What is required
Begin with the line where "pose proof (Hmin" appears. Set down that line and the rest of the records below it exactly as given.

[Collection entries]
++++++++

(** *** The latest and the earliest time *)

Lemma dt_max_of_spec first rest :
  is_aware first = true -> Forall (fun t => is_aware t = true) rest ->
  exists t, dt_max_of first rest = Ok t /\ t ∈ first :: rest /\
    forall u, u ∈ first :: rest -> dt_instant u <= dt_instant t.
Proof.
  unfold dt_max_of. intros Hf Hr. revert first Hf. induction Hr as [|x l Hx Hl IH]; intros first Hf; cbn [fold_m].
  - exists first. split; [done|]. split; [left|]. intros u ->%list_elem_of_singleton. done.
  - destruct (dt_lt_decides first x Hf Hx) as (b & E & Hb).
    assert (Em : dt_max first x = Ok (if b then x else first)) by (unfold dt_max; by rewrite E).
    rewrite Em. cbn [mbind M_bind].
    destruct (IH (if b then x else first)) as (t & Ht & Hin & Hmax); [by destruct b|].
    exists t. split; [done|]. split; [destruct b; set_solver|].
    pose proof (Hmax (if b then x else first) ltac:(left)) as H0.
    intros u Hu. rewrite !elem_of_cons in Hu. destruct b.
    + assert (dt_instant first < dt_instant x) by by apply Hb.
      destruct Hu as [->|[->|Hu]]; [lia|lia|apply Hmax; by right].
    + assert (~ dt_instant first < dt_instant x) by (intros F; by assert (false = true) by by apply Hb).
      destruct Hu as [->|[->|Hu]]; [lia|lia|apply Hmax; by right].
Qed.

Lemma dt_min_of_spec first rest :
  is_aware first = true -> Forall (fun t => is_aware t = true) rest ->
  exists t, dt_min_of first rest = Ok t /\ t ∈ first :: rest /\
    forall u, u ∈ first :: rest -> dt_instant t <= dt_instant u.
Proof.
  unfold dt_min_of. intros Hf Hr. revert first Hf. induction Hr as [|x l Hx Hl IH]; intros first Hf; cbn [fold_m].
  - exists first. split; [done|]. split; [left|]. intros u ->%list_elem_of_singleton. done.
  - destruct (dt_lt_decides x first Hx Hf) as (b & E & Hb).
    assert (Em : dt_min first x = Ok (if b then x else first)) by (unfold dt_min; by rewrite E).
    rewrite Em. cbn [mbind M_bind].
    destruct (IH (if b then x else first)) as (t & Ht & Hin & Hmin); [by destruct b|].
    exists t. split; [done|]. split; [destruct b; set_solver|].
    pose proof (Hmin (if b then x else first) ltac:(left)) as H0.
    intros u Hu. rewrite !elem_of_cons in Hu. destruct b.
    + assert (dt_instant x < dt_instant first) by by apply Hb.
      destruct Hu as [->|[->|Hu]]; [lia|lia|apply Hmin; by right].
    + assert (~ dt_instant x < dt_instant first) by (intros F; by assert (false = true) by by apply Hb).
      destruct Hu as [->|[->|Hu]]; [lia|lia|apply Hmin; by right].
Qed.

++++++++

Result of the task
    pose proof (Hmin (if b then x else first) ltac:(left)) as H0.
    intros u Hu. rewrite !elem_of_cons in Hu. destruct b.
    + assert (dt_instant x < dt_instant first) by by apply Hb.
      destruct Hu as [->|[->|Hu]]; [lia|lia|apply Hmin; by right].
    + assert (~ dt_instant x < dt_instant first) by (intros F; by assert (false = true) by by apply Hb).
      destruct Hu as [->|[->|Hu]]; [lia|lia|apply Hmin; by right].
Qed.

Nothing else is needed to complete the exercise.